Etymology 1
Noun
pony keg (plural pony kegs)
- (US) A container for beer holding 7.75 US gallons, equal to half the size of a standard beer keg.
2006 February 1, Sadie Jo Smokey, “Beer lineup impressive for Super Bowl Sunday”, in The Arizona Republic, archived from the original on 12 February 2006:Depending on the crowd, a keg or pony keg may be the way to go. […] For fewer than 20 guests, consider a pony keg, which serves 80 drinks.
Etymology 2
Clipping of pony keg station, from pony keg (“container for beer”).
Noun
pony keg (plural pony kegs)
- (Cincinnati, colloquial) A drive-through liquor store; by extension, any convenience store.

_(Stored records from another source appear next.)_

(* ===== verification/Respond.v ===== *)
(** Interpreting the structured responses of a home turn and updating the state
    from the result ([_no_response_semantics], [_choice_semantics],
    [_joint_semantics], [_resolve_state], [_store_ledger],
    [_sync_legacy_slots], [_track_note_provenance] and [_complete_state] of
    [src/mormi_api/dialogue_v2_runtime.py]). *)

From S2P Require Import Prelude.
From S2P Require Import PyStr.
From S2P Require Import PyNum.
From S2P Require Import Json.
From S2P Require Import Schemas.
From S2P Require Import Requests.
From S2P Require Import Evidence.
From S2P Require Import Packs.
From S2P Require Import PackDump.
From S2P Require Import Snapshot.
From S2P Require Import Ledger.
From S2P Require Import State.
From S2P Require Import Ladder.
From S2P Require Import Understand.
From S2P Require Import Question.

(** [_same_json_value] on the values a response can carry: no bool/number and no
    int/float coercion. *)
Definition same_json_value (actual expected : pyvalue) : bool :=
  match actual, expected with
  | PV_str a, PV_str b => bool_decide (a = b)
  | PV_bool a, PV_bool b => Bool.eqb a b
  | PV_num (PyInt a), PV_num (PyInt b) => (a =? b)%Z
  | PV_num (PyFloat m e), PV_num (PyFloat n f) => pynum_eqb (PyFloat m e) (PyFloat n f)
  | PV_list a, PV_list b => bool_decide (a = b)
  | _, _ => false
  end.

(** The same on dicts: equal key sets, then value by value. *)
Definition same_json_dict (actual expected : gmap string pyvalue) : bool :=
  bool_decide (dom actual = dom expected)
  && forallb (fun kv => match expected !! kv.1 with
                        | Some v => same_json_value kv.2 v | None => false end)
       (map_to_list actual).

(** [sorted(set(l))] *)
Definition sorted_set (l : list string) : list string :=
  map fst (sort_by_key (map (fun s => (s, tt)) (fromkeys l))).

Definition no_response_need (k : NoResponseKindV2) : SupportNeed :=
  match k with
  | EXPLICIT_HELP => GENERAL_HELP | SILENCE_TIMEOUT => SN_EXPRESSION | ASR_EMPTY => SN_NONE
  end.
Definition no_response_source (k : NoResponseKindV2) : UnderstandingSource :=
  match k with
  | EXPLICIT_HELP => US_explicit_no_response | SILENCE_TIMEOUT => US_silence_timeout
  | ASR_EMPTY => US_asr_empty
  end.

(** [value for id, value in fact items if correct] as the dict the ledger takes. *)
Definition joint_fact_values (l : list JointCompletionV2) : list (string * CanonicalValueV2) :=
  dict_by fst (flat_map (fun c => match c with
                                  | JointFactCompletionV2 i v => [(i, v)]
                                  | JointRelationCompletionV2 _ => [] end) l).
Definition joint_relation_ids (l : list JointCompletionV2) : list string :=
  flat_map (fun c => match c with
                     | JointFactCompletionV2 _ _ => []
                     | JointRelationCompletionV2 i => [i] end) l.

(** The note relations the H3 card reveals, performed by a joint action. *)
Definition joint_relations (p : TaskPackV2) : list string :=
  fromkeys (joint_relation_ids (pack_joint_completions p)
            ++ sorted_set (List.filter (fun i => memb i (pack_h3_relation_ids p))
                             (pack_note_relation_ids p))).

Section respond.
Context `{Digest} `{PackModel}.

Definition no_response_semantics (l : ladder_state) (s : ContentSnapshotV2)
    (lg : ReasoningLedgerV2) (response : ChildResponse) : res TurnSemantics :=
  let kind := match cr_no_response_kind response with Some k => k | None => EXPLICIT_HELP end in
  let explicit := bool_decide (kind = EXPLICIT_HELP) in
  semantic ← server_understanding (if explicit then HELP_REQUEST else LEARNING_RESPONSE)
               (no_response_need kind) false AS_NOT_APPLICABLE RS_NOT_APPLICABLE;
  completion ← reasoning_completion_v2 s lg;
  Ok {| ts_response := semantic;
        ts_apply_result := {| ar_ledger := lg; ar_log := empty_log; ar_completion := completion;
                              completion_became_true := false |};
        ts_guarded := None;
        ts_route := if explicit then RO_stable else RO_main;
        ts_understanding_source := no_response_source kind;
        ts_attempts := 0; ts_guard_status := GS_not_applicable; ts_structured_correct := None;
        ts_initial_help := explicit && bool_decide (expression_level l = L4)
                           && bool_decide (hint_level l = H0);
        ts_failure_reason := None; ts_visual_patch := None |}.

(** The statuses of a structured choice's verdict on a fact or a relation. *)
Definition choice_understanding (correct is_fact : bool) : res UnderstandingResponseV2 :=
  server_understanding LEARNING_RESPONSE SN_NONE correct
    (if correct && is_fact then AS_COMPLETE
     else if negb correct && is_fact then AS_INCORRECT else AS_NOT_APPLICABLE)
    (if correct && negb is_fact then RS_SUFFICIENT
     else if negb correct && negb is_fact then RS_INCORRECT else RS_NOT_APPLICABLE).

Definition choice_result (semantic : UnderstandingResponseV2)
    (result : ReasoningLedgerApplyResultV2) (correct : bool)
    (patch : option (list (string * json))) : TurnSemantics := {|
  ts_response := semantic; ts_apply_result := result; ts_guarded := None; ts_route := RO_main;
  ts_understanding_source := US_structured_choice; ts_attempts := 0;
  ts_guard_status := GS_not_applicable; ts_structured_correct := Some correct;
  ts_initial_help := false; ts_failure_reason := None; ts_visual_patch := patch |}.

(** The relations a correct home choice performs. *)
Definition choice_relations (pack : RequiredHomeTeachingPackV2) (effect : ChoiceEffectV2)
    : list string :=
  match ce_target_kind effect with
  | KIND_relation => fromkeys (ce_target_id effect :: po_note_relation_ids (hp_policies pack))
  | KIND_fact => []
  end.
Definition choice_facts (effect : ChoiceEffectV2) : list (string * CanonicalValueV2) :=
  match ce_target_kind effect, ce_interpreted_value effect with
  | KIND_fact, Some v => [(ce_target_id effect, v)]
  | _, _ => []
  end.

Definition choice_semantics (level : ExpressionLevel) (subgoal : string)
    (pack : RequiredHomeTeachingPackV2) (s : ContentSnapshotV2) (lg : ReasoningLedgerV2)
    (response : ChildResponse) : res TurnSemantics :=
  _ ← raise_if (bool_decide (level <> L2)) (ValueError "choice response is not valid outside L2");
  plan ← active_l2_plan level subgoal pack lg;
  chosen ← match cr_choice_ids response with
           | [c] => Ok c
           | _ => Raise (ValueError "V2 L2 response requires exactly one choice")
           end;
  choice ← or_raise (find_first (fun c => bool_decide (lc_choice_id c = chosen)) (l2_choices plan))
             (ValueError "choice_id does not belong to the pinned V2 plan");
  let effect := lc_effect choice in
  let correct := bool_decide (ce_verdict effect = choice_correct) in
  result ← (if correct then
              apply_structured_progress_v2 s lg (choice_facts effect) (choice_relations pack effect)
                (cr_turn_id response) SRC_choice
            else unchanged_result s lg);
  semantic ← choice_understanding correct (bool_decide (ce_target_kind effect = KIND_fact));
  Ok (choice_result semantic result correct None).

(** Both engines: the plan's completion values, in the shape the child saw. *)
Definition joint_semantics (l : ladder_state) (p : TaskPackV2) (s : ContentSnapshotV2)
    (lg : ReasoningLedgerV2) (response : ChildResponse) : res TurnSemantics :=
  _ ← raise_if (bool_decide (expression_level l <> L0) || bool_decide (hint_level l <> H3))
        (ValueError "joint response requires L0-H3");
  _ ← raise_if (negb (same_json_dict (cr_values response)
                        (joint_completion_values (pack_joint_completions p))))
        (ValueError "action values do not match pinned joint completion values");
  result ← apply_structured_progress_v2 s lg (joint_fact_values (pack_joint_completions p))
             (joint_relations p) (cr_turn_id response) SRC_joint;
  semantic ← server_understanding LEARNING_RESPONSE SN_NONE true AS_COMPLETE RS_SUFFICIENT;
  Ok {| ts_response := semantic; ts_apply_result := result; ts_guarded := None;
        ts_route := RO_stable; ts_understanding_source := US_structured_joint; ts_attempts := 0;
        ts_guard_status := GS_not_applicable; ts_structured_correct := Some true;
        ts_initial_help := false; ts_failure_reason := None; ts_visual_patch := None |}.

(** * The pinned state *)

(** The stable-copy plan set, rechecked here too, is the copy cache's. *)
Definition resolve_state (state : SessionState)
    : res (RequiredHomeTeachingPackV2 * PinnedContentSnapshotV2 * ReasoningLedgerV2) :=
  _ ← raise_if (bool_decide (runtime_contract_version state <> VERDICT_V1))
        (ValueError "legacy conversation cannot enter V2 engine");
  pinned ← or_raise (pinned_dialogue_v2 state)
             (ValueError "verdict-v1 conversation has no pinned V2 state");
  pack ← home_model_validate (pd_pack_snapshot pinned);
  snapshot ← pinned_content_snapshot {|
    pc_pack_id := pd_pack_id pinned; pc_content_version := pd_content_version pinned;
    pc_curriculum_session_id := hp_curriculum_session_id pack;
    pc_content_hash := pd_source_hash pinned; pc_pack_payload := pd_pack_snapshot pinned |};
  ledger ← reload_ledger (pd_reasoning_ledger pinned);
  _ ← reasoning_completion_v2 (HomeSnapshot snapshot) ledger;
  Ok (pack, snapshot, ledger).

Definition store_ledger (state : SessionState) (ledger : ReasoningLedgerV2) : res SessionState :=
  pinned ← or_raise (pinned_dialogue_v2 state) (ValueError "missing V2 runtime state");
  Ok (with_pinned state {|
    pd_pack_id := pd_pack_id pinned; pd_content_version := pd_content_version pinned;
    pd_source_hash := pd_source_hash pinned; pd_pack_snapshot := pd_pack_snapshot pinned;
    pd_reasoning_ledger := ledger |}).
End respond.

(** * Legacy slots *)

Definition final_answer_fact (pack : RequiredHomeTeachingPackV2) : res ContentFactV2 :=
  or_raise (find_first (fun f => bool_decide (cf_role f = final_answer))
              (rg_facts (hp_reasoning_graph pack))) StopIteration.

Definition verified_required_relations (p : TaskPackV2) (lg : ReasoningLedgerV2) : list string :=
  List.filter (fun i => bool_decide (is_Some (verified_relations lg !! i)))
    (required_relation_ids (pack_completion p)).

Definition sync_legacy_slots (pack : RequiredHomeTeachingPackV2) (lg : ReasoningLedgerV2)
    : res (gmap string pyvalue) :=
  let p := HomePack pack in
  final ← final_answer_fact pack;
  answer ← (if bool_decide (is_Some (verified_facts lg !! cf_fact_id final)) then
              fact ← or_raise (facts_by_id p (cf_fact_id final)) (KeyError (cf_fact_id final));
              Ok {["answer" := primitive (fact_value fact)]}
            else Ok ∅);
  match verified_required_relations p lg with
  | [] => Ok answer
  | i :: _ =>
      r ← or_raise (relations_by_id p i) (KeyError i);
      Ok (<["rule" := PV_str (relation_label r)]> answer)
  end.

(** * Note provenance *)

Definition mark_direct (n : note_state) (i : string) : note_state := {|
  child_note_evidence := <[i := "verified_relation"]> (child_note_evidence n);
  supported_note_slots := supported_note_slots n |}.
Definition mark_supported (n : note_state) (ids : list string) : note_state := {|
  child_note_evidence := child_note_evidence n;
  supported_note_slots := fromkeys (supported_note_slots n ++ ids) |}.

(** The loop body for one new relation. *)
Definition note_step (note_relations : list string) (direct_turn : bool) (n : note_state)
    (i : string) : note_state :=
  if negb (memb i note_relations) then n
  else if direct_turn && negb (memb i (supported_note_slots n)) then mark_direct n i
  else if negb (bool_decide (is_Some (child_note_evidence n !! i))) then mark_supported n [i]
  else n.

(** [after_hint] is the hint level of the state being updated. *)
Definition track_note_provenance (n : note_state) (p : TaskPackV2) (t : TurnSemantics)
    (before_hint after_hint : HintLevel) : note_state :=
  let note_relations := pack_note_relation_ids p in
  let direct_turn := bool_decide (ts_understanding_source t = US_sonnet_low)
                     && memb before_hint [H0; H1] in
  let n1 := fold_left (note_step note_relations direct_turn)
              (new_relation_ids (ar_log (ts_apply_result t))) n in
  if memb before_hint [H2; H3] || memb after_hint [H2; H3] then
    mark_supported n1 (sorted_set (List.filter
      (fun i => negb (bool_decide (is_Some (verified_relations (ar_ledger (ts_apply_result t)) !! i))))
      note_relations))
  else n1.

(** * Completion *)

Definition complete_state (state : SessionState) (p : TaskPackV2) (t : TurnSemantics)
    : res SessionState :=
  let o := outcome state in
  let joint := joint_performance_used o
               || bool_decide (ts_understanding_source t = US_structured_joint) in
  let independent := forallb
    (fun i => bool_decide (is_Some (child_note_evidence (notes state) !! i)))
    (pack_note_relation_ids p) in
  let result := if independent && negb joint then TAUGHT else SUPPORTED in
  task_id ← current_task_id state;
  Ok (with_outcome state {|
    ss_status := COMPLETED; completion_outcome := Some result;
    teach_reward_eligible := bool_decide (result = TAUGHT); all_tasks_direct := independent;
    joint_performance_used := joint; verified_slots := verified_slots o;
    completed_task_slots := <[task_id := verified_slots o]> (completed_task_slots o) |}).
(** One attempt with at most [30] claims admitted before it. *)
Lemma attempt_total p gw c k :
  frame_ok p 30 c -> gateway_ok gw -> (k = 1 -> cx_admitted c = None) ->
  exists out, understand_attempt gw c k = Ok out /\
    match out.1 with
    | Some t => final_result c t k
    | None => k = 1 /\ frame_ok p 30 out.2 /\ same_frame c out.2
    end.
Proof.
  intros Hf Hgw Hk. assert (Hf60 : frame_ok p 60 c) by (eapply frame_more; [|done]; lia).
  unfold understand_attempt.
  destruct (gw (cx_request c)) as [r| | |] eqn:Hr;
    try (edestruct (gateway_failure_total p c k) as (t & Ht & Hfin); [done|];
         rewrite Ht; cbn [mbind res_bind]; by eexists).
  destruct (_ && _) eqn:Ebr.
  { apply andb_true_iff in Ebr as [_ Hnone%bool_decide_eq_true].
    destruct Hf. destruct (completion_total (cx_snapshot c) (cx_ledger c) p) as [cp Hcp]; [done..|].
    unfold unchanged_result. rewrite Hcp. cbn [mbind res_bind]. eexists. split; [done|].
    split; [done|]. simpl. split; [|done]. by apply eq_None_not_Some. }
  destruct (admission_ok p 30 c r Hf (Hgw _ _ Hr)) as (a & -> & Ha & Hlen). cbn [mbind res_bind].
  destruct (merge_into p 30 c a Hf Ha Hlen) as (g & Hm & Hg & Hlg & Hkeep).
  rewrite Hm. cbn [mbind res_bind].
  destruct (needs_repair a && bool_decide (k = 1)) eqn:Erep.
  { apply andb_true_iff in Erep as [_ ->%bool_decide_eq_true]. eexists. split; [done|].
    cbn [fst snd]. split; [done|]. split; [|done].
    rewrite Hk in Hm by done. injection Hm as <-. destruct Hf. split; try done.
    simpl. intros g0. destruct (truthy _) eqn:Et; [|done]. intros [= <-].
    split; [done|]. split; [|done]. by intros Hn; rewrite Hn in Et. }
  destruct (negb _ && _) eqn:Eempty.
  { apply andb_true_iff in Eempty as [Hn%negb_true_iff _].
    destruct (failure_total p 60 c k understanding_evidence_guard_failed Hf60) as [t Ht].
    rewrite Ht. cbn [mbind res_bind]. eexists. split; [done|]. simpl.
    pose proof Ht as Ht0. apply failure_sound in Ht as (_ & ? & ? & _ & _ & _ & ?); [|by apply Hf].
    split; [done|]. unfold understanding_failure_semantics in Ht0. res_inv. split; [|done].
    destruct (cx_admitted c) as [g0|] eqn:Hc; [|done]. exfalso.
    destruct (fr_admitted _ _ _ Hf g0 Hc) as (_ & Hne & _). destruct (Hkeep g0 eq_refl) as [[rest Hp] _].
    rewrite Hp in Hn. by destruct (claims (gu_response g0)). }
  destruct (apply_total p 60 c g Hf60 Hg) as [r' Hr']; [lia|].
  unfold admitted_understanding_semantics. 
  cbn [cx_admitted cx_snapshot cx_ledger cx_turn_id cx_with or_raise mbind res_bind].
  rewrite Hr'. cbn [mbind res_bind].
  eexists. split; [done|]. split; [done|]. simpl. done.
Qed.

(** The second attempt always ends the turn. *)
Lemma second_attempt p gw c :
  frame_ok p 30 c -> gateway_ok gw ->
  exists t c', understand_attempt gw c 2 = Ok (Some t, c') /\ final_result c t 2.
Proof.
  intros Hf Hgw. destruct (attempt_total p gw c 2 Hf Hgw) as ([[t|] c'] & Ho & Ht); [done| |].
  - eauto.
  - by destruct Ht.
Qed.

Lemma attempts_answer p gw c ladder :
  frame_ok p 30 c -> cx_admitted c = None -> (forall k, gateway_ok (gw k)) ->
  exists t, run_attempt_graph gw c = Ok t /\ 1 <= ts_attempts t <= 2 /\
    match ts_guarded t with
    | Some g => apply_guarded_understanding_v2 (cx_snapshot c) (cx_ledger c) g (cx_turn_id c)
                = Ok (ts_apply_result t)
    | None => ar_ledger (ts_apply_result t) = cx_ledger c
              /\ ar_log (ts_apply_result t) = empty_log
    end /\
    (ts_understanding_source t = US_deterministic_fallback -> apply_ladder_policy ladder t = ladder).
Proof.
  intros Hf Hn Hgw. unfold run_attempt_graph.
  assert (Hpol : forall t, ts_understanding_source t = US_deterministic_fallback ->
    apply_ladder_policy ladder t = ladder).
  { intros t Ht. unfold apply_ladder_policy. by rewrite decide_True. }
  destruct (attempt_total p (gw 1) c 1 Hf (Hgw 1)) as ([[t|] c1] & -> & Ho); [done| |];
    cbn [fst snd mbind res_bind] in *.
  - destruct Ho as [Ha Ht]. exists t. split; [done|]. split; [lia|]. split; [|auto].
    destruct (ts_guarded t); by destruct Ht as (? & ? & ?).
  - destruct Ho as (_ & Hf1 & Hsame).
    destruct (second_attempt p (gw 2) c1 Hf1 (Hgw 2)) as (t & c2 & -> & Ha & Ht).
    cbn [fst snd mbind res_bind]. exists t. split; [done|]. split; [lia|]. split; [|auto].
    destruct Hsame as (<- & <- & <- & _). destruct (ts_guarded t); by destruct Ht as (? & ? & ?).
Qed.

(** (C28) Understanding always answers: for a valid, bound ledger and a request
    over the pinned graph, whatever the model does (timeouts, refusals, invalid
    output, wrong claims, quotations the child never said), the two-attempt
    graph returns a typed result after at most two calls.  Either it carries
    admitted claims and their ledger application, or the ledger and the result
    lists are untouched; and a result blamed on the model moves neither ladder. *)
Theorem understanding_always_answers p gw c ladder :
  frame_ok p 30 c -> cx_admitted c = None -> (forall k, gateway_ok (gw k)) ->
  exists t, run_attempt_graph gw c = Ok t /\ 1 <= ts_attempts t <= 2 /\
    match ts_guarded t with
    | Some g => apply_guarded_understanding_v2 (cx_snapshot c) (cx_ledger c) g (cx_turn_id c)
                = Ok (ts_apply_result t)
    | None => ar_ledger (ts_apply_result t) = cx_ledger c
              /\ ar_log (ts_apply_result t) = empty_log
    end /\
    (ts_understanding_source t = US_deterministic_fallback -> apply_ladder_policy ladder t = ladder).
Proof. exact (attempts_answer p gw c ladder). Qed.
(* ===== verification/QuestionTheory.v ===== *)
(** Every question asks for something still open, in the form the expression
    level prescribes, and one always exists while the session is incomplete:
    properties of [Question.question_contract] over a validated home pack. *)

From S2P Require Import Prelude.
From S2P Require Import PyStr.
From S2P Require Import PyNum.
From S2P Require Import Json.
From S2P Require Import Schemas.
From S2P Require Import Requests.
From S2P Require Import Regex.
From S2P Require Import Evidence.
From S2P Require Import Packs.
From S2P Require Import PackDump.
From S2P Require Import Snapshot.
From S2P Require Import Ledger.
From S2P Require Import LedgerTheory.
From S2P Require Import ContentCopy.
From S2P Require Import ContentChecks.
From S2P Require Import ContentPack.
From S2P Require Import LifeChecks.
From S2P Require Import ContentTheory.
From S2P Require Import HomeContract.
From S2P Require Import State.
From S2P Require Import Ladder.
From S2P Require Import Understand.
From S2P Require Import Question.

(** * Open targets *)

(** The target is required and not verified in [lg]. *)
Definition unverified (lg : ReasoningLedgerV2) (t : TargetKind * string) : Prop :=
  match t.1 with
  | KIND_fact => t.2 ∉ dom (verified_facts lg)
  | KIND_relation => t.2 ∉ dom (verified_relations lg)
  end.
Definition open_target (p : TaskPackV2) (lg : ReasoningLedgerV2) (t : TargetKind * string) : Prop :=
  t ∈ required_targets p /\ unverified lg t.

(** A ledger of a pinned home pack, as every resolved state has it. *)
Record engine_frame `{Digest} `{PackModel} (pack : RequiredHomeTeachingPackV2)
    (snap : PinnedContentSnapshotV2) (lg : ReasoningLedgerV2) : Prop := {
  ef_pin : pin_content_pack_v2 pack = Ok snap;
  ef_bound : validate_ledger_binding (HomeSnapshot snap) lg (HomePack pack) = Ok tt;
  ef_valid : ledger_valid lg
}.

(** The initial question and the L3 plans agree on how each target is asked. *)
Definition plans_agree (pack : RequiredHomeTeachingPackV2) : bool :=
  forallb (fun q => forallb (fun t' => forallb (fun t =>
      negb (bool_decide (target_pair t = target_pair t')) || bool_decide (t = t'))
    (qp_targets (hp_initial_question pack))) (qp_targets q)) (hp_l3_plans pack).

Lemma plans_agree_spec pack : plans_agree pack = true -> forall q t t',
  q ∈ hp_l3_plans pack -> t' ∈ qp_targets q -> t ∈ qp_targets (hp_initial_question pack) ->
  target_pair t = target_pair t' -> t = t'.
Proof.
  unfold plans_agree. rewrite forallb_forall. intros Ha q t t' Hq%list_elem_of_In Ht' Ht Hp.
  specialize (Ha q Hq). rewrite forallb_forall in Ha. specialize (Ha t' (proj1 (list_elem_of_In _ _) Ht')).
  rewrite forallb_forall in Ha. specialize (Ha t (proj1 (list_elem_of_In _ _) Ht)).
  rewrite Hp, bool_decide_eq_true_2 in Ha by done. by apply bool_decide_eq_true in Ha.
Qed.

(** [f"{kind}:{id}"] identifies a target. *)
Lemma target_key_inj t t' : target_key t = target_key t' <-> target_pair t = target_pair t'.
Proof.
  unfold target_key, pair_key, target_pair. split.
  - destruct (target_kind t), (target_kind t'); simpl; intros [= Hi]; exact (f_equal (pair _) Hi).
  - by intros [= -> ->].
Qed.

Lemma memb_target_key t ts : memb (target_key t) (map target_key ts) = memb (target_pair t) (map target_pair ts).
Proof.
  unfold memb. apply bool_decide_ext. rewrite !list_elem_of_fmap.
  split; intros (t' & Heq & Ht'); exists t'; (split; [|done]); by apply target_key_inj.
Qed.

Lemma first_open_Some ordered cs t : first_open ordered cs = Some t -> t ∈ ordered /\ t ∈ cs.
Proof. intros [Hc Hm]%find_first_Some. by apply memb_spec in Hm. Qed.

(** The reported completion in terms of the open targets. *)
Lemma completion_open `{Digest} `{PackModel} s p lg c :
  resolve_pack s = Ok p -> reasoning_completion_v2 s lg = Ok c ->
  (complete c = true <-> forall t, ~ open_target p lg t) /\
  (forall t, t ∈ map (pair KIND_fact) (remaining_fact_ids c)
                 ++ map (pair KIND_relation) (remaining_relation_ids c) <-> open_target p lg t).
Proof.
  intros Hres Hc. apply completion_Ok in Hc as (p' & Hp & _ & Hcomp & Hf & Hr).
  rewrite Hres in Hp. injection Hp as <-.
  assert (Hopen : forall t, t ∈ map (pair KIND_fact) (remaining_fact_ids c)
    ++ map (pair KIND_relation) (remaining_relation_ids c) <-> open_target p lg t).
  { intros [k i]. unfold open_target, required_targets, unverified. simpl.
    rewrite !elem_of_app, !list_elem_of_fmap. destruct k; naive_solver. }
  split; [|done]. rewrite Hcomp. unfold open_target, required_targets, unverified. split.
  - intros [Hfs Hrs] [k i] [Hin Hun]. simpl in *.
    rewrite elem_of_app, !list_elem_of_fmap in Hin. destruct k; naive_solver.
  - intros Hno. split; intros i Hi.
    + destruct (decide (i ∈ dom (verified_facts lg))) as [|Hn]; [done|]. exfalso.
      apply (Hno (KIND_fact, i)). split; [|done]. simpl.
      rewrite elem_of_app, !list_elem_of_fmap. left. eauto.
    + destruct (decide (i ∈ dom (verified_relations lg))) as [|Hn]; [done|]. exfalso.
      apply (Hno (KIND_relation, i)). split; [|done]. simpl.
      rewrite elem_of_app, !list_elem_of_fmap. right. eauto.
Qed.

Lemma incomplete_open `{Digest} `{PackModel} s p lg c :
  resolve_pack s = Ok p -> reasoning_completion_v2 s lg = Ok c -> complete c = false ->
  exists t, open_target p lg t.
Proof.
  intros Hp Hc Hn. destruct (completion_open _ _ _ _ Hp Hc) as [Hcomp Hopen].
  destruct (map (pair KIND_fact) _ ++ _) as [|t ts].
  - exfalso. rewrite (proj2 Hcomp) in Hn; [done|]. intros t Ht%Hopen. by apply not_elem_of_nil in Ht.
  - exists t. apply Hopen. left.
Qed.

Section questions.
Context `{!Digest} `{!PackModel} `{!PackModelChecks} `{!PackModelLaws} `{!HomePackLaws}.
Variables (pack : RequiredHomeTeachingPackV2) (snap : PinnedContentSnapshotV2)
          (lg : ReasoningLedgerV2).
Hypothesis Hframe : engine_frame pack snap lg.
Notation p := (HomePack pack).

Lemma frame_validated : home_model_validate pack = Ok pack.
Proof.
  pose proof (ef_pin _ _ _ Hframe) as Hp. unfold pin_content_pack_v2, pinned_content_snapshot in Hp.
  res_inv. simpl in *. match goal with H : home_model_validate _ = Ok _ |- _ =>
    by pose proof (home_validate_id _ _ H) as -> end.
Qed.

Lemma frame_resolves : resolve_pack (HomeSnapshot snap) = Ok p.
Proof. exact (pinned_content_resolves _ _ (ef_pin _ _ _ Hframe)). Qed.

Lemma frame_contract : pack_contract p.
Proof. exact (home_contract _ _ frame_validated). Qed.
Lemma frame_home : engine_contract pack.
Proof. exact (home_engine_contract _ _ frame_validated). Qed.

Lemma frame_completion :
  exists c, reasoning_completion_v2 (HomeSnapshot snap) lg = Ok c /\
    (complete c = true <-> forall t, ~ open_target p lg t) /\
    (forall t, t ∈ map (pair KIND_fact) (remaining_fact_ids c)
                   ++ map (pair KIND_relation) (remaining_relation_ids c) <-> open_target p lg t).
Proof.
  destruct (completion_total _ lg p frame_resolves (ef_bound _ _ _ Hframe)) as [c Hc].
  exists c. split; [done|]. by eapply completion_open; [apply frame_resolves|].
Qed.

1967, Robert E. McLaughlin, The Heartland: Illinois, Indiana, Michigan, Ohio, Wisconsin, New York, N.Y.: Time Inc., →OCLC, page 16:A visitor may well be baffled by “pony keg” and “jack salmon,” but Cincinnatians know that the first is a store where beer may be purchased and the second is deep-fried pike.
1976 February, Walter S. Adams, “Queen City Report”, in Cincinnati, volume 9, number 5, page 72:For example, a pony keg is a small beer keg. In Cincinnati it is a place to buy a small beer keg.
1999, Richard B. Schwartz, The Biggest City in America: A Fifties Boyhood in Ohio, Akron, Oh.: University of Akron Press, →ISBN, pages 163 and 165:A pony keg (a few survive to this day) is a drive-through structure with cases of beer stacked on skids — golden liquid mountains, lining the walls of elongated garages or steel Quonset huts, looming above the consumer […] Our pony keg of choice was on Montgomery Road, on the Norwood-Pleasant Ridge border, a small affair next to a hairdresser's, neatly tucked behind the drugstore at the corner of Quatman and Montgomery.
2007, Caitlin Claire Vincent, editor, Roadtripping USA: The Complete Coast-to-Coast Guide to America, 2nd edition, New York, N.Y.: St. Martin's Press, →ISBN, page 47:In the Cincinnati area one can also find drive-through liquor stores (and for some people, regular liquor stores) referred to as pony kegs. (Elsewhere in the US, on the other hand, pony keg usually refers to a small keg.)
2010, Ben Kamin, Nothing Like Sunshine: A Story in the Aftermath of the MLK Assassination, East Lansing, Mich.: Michigan State University Press, →ISBN, page 1:Not in “Cincy,” with the twang that was so often heard in casual conversation in the corner “Pony Keg” mini-marts. There you could buy snow cones, the daily Cincinnati Enquirer, Hudepohl beer, five-cent Ibold cigars, and Reds baseball trading cards.
2014 February 2, Lance Lambert, “Pony keg tradition lives on in Reading”, in The Cincinnati Enquirer, archived from the original on 24 January 2016:Their heyday might be in the rear-view mirror, but the region’s remaining pony kegs still sell cigarettes, lottery tickets, six packs and salty snacks. The Gertz Pony Keg is one of two remaining in Reading, a community that once had six of the little corner stores known for selling small barrels of beer.